> _Records_

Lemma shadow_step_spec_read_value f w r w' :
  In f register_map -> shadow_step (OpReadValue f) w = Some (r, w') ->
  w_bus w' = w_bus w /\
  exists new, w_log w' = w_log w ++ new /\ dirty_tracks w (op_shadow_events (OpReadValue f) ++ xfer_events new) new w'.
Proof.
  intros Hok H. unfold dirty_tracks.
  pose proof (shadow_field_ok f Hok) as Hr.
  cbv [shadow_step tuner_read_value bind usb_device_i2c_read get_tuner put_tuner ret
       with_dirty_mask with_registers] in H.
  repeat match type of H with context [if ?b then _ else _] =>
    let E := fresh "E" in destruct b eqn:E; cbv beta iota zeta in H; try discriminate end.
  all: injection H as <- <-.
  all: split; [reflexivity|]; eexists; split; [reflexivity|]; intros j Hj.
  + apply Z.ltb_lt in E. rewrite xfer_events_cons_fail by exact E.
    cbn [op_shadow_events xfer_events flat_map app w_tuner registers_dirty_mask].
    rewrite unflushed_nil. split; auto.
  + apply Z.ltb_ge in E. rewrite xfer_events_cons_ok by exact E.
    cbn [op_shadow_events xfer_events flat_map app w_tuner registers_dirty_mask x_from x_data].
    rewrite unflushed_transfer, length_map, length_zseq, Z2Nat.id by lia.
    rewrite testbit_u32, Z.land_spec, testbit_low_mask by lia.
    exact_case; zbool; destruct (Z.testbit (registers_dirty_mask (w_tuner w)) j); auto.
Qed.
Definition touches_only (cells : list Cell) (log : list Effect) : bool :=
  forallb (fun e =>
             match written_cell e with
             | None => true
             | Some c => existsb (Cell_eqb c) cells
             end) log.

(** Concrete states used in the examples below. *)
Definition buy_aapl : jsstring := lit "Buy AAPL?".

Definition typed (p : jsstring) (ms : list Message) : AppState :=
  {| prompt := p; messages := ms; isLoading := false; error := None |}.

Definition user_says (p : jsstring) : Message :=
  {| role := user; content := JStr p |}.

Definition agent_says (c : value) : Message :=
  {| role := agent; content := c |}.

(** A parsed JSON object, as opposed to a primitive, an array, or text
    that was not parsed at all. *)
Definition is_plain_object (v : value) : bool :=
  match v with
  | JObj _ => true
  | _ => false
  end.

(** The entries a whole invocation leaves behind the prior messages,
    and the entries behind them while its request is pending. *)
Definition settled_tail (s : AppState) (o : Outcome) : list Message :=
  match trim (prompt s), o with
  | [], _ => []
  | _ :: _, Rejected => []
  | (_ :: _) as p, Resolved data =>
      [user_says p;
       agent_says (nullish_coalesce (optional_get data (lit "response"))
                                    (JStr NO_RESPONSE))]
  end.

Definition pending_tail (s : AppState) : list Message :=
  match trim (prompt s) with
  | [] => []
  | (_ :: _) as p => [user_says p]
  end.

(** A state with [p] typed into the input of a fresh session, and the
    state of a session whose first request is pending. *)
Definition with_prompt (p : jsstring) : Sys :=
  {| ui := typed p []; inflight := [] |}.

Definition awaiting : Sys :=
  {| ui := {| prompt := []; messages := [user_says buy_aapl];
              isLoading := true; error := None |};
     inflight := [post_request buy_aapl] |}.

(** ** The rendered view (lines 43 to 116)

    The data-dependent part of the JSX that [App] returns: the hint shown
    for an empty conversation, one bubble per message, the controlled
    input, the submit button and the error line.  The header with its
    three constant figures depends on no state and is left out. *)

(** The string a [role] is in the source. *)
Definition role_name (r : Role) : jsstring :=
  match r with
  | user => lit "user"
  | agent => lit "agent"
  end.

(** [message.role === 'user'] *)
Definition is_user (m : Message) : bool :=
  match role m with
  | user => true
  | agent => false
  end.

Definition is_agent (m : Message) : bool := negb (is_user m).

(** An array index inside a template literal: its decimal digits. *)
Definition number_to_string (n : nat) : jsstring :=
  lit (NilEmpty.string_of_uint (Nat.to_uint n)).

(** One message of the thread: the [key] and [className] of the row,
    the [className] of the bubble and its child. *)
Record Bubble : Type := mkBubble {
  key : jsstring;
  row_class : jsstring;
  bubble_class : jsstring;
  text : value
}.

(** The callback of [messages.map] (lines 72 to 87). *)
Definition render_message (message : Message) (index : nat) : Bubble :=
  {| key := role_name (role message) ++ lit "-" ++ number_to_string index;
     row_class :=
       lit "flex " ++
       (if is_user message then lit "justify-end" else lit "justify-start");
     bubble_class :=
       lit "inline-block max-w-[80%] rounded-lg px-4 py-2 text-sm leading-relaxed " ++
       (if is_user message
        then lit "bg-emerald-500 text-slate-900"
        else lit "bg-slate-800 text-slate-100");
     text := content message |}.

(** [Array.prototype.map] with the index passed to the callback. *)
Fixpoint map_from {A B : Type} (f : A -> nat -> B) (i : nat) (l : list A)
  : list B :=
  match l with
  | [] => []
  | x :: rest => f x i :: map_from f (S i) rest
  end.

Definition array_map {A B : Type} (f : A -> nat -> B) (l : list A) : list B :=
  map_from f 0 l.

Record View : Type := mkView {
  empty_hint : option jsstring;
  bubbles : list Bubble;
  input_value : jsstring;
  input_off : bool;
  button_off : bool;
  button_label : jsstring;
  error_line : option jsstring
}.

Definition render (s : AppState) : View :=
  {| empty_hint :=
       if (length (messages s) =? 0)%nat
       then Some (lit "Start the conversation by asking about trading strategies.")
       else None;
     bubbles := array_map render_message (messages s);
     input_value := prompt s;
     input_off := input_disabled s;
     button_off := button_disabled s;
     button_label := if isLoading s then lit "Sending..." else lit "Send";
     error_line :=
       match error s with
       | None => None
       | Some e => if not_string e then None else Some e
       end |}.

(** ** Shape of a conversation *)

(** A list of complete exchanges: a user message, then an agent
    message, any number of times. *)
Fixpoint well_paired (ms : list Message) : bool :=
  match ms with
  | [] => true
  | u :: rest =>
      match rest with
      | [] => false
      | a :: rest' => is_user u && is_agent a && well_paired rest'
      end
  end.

> _Work request_
In the listing above, transcribe exactly everything from the line containing "(JStr NO_RESPONSE))]" down to the line containing "(** A state", including both and nothing more.

> _Worked solution_
                                    (JStr NO_RESPONSE))]
  end.

Definition pending_tail (s : AppState) : list Message :=
  match trim (prompt s) with
  | [] => []
  | (_ :: _) as p => [user_says p]
  end.

(** A state with [p] typed into the input of a fresh session, and the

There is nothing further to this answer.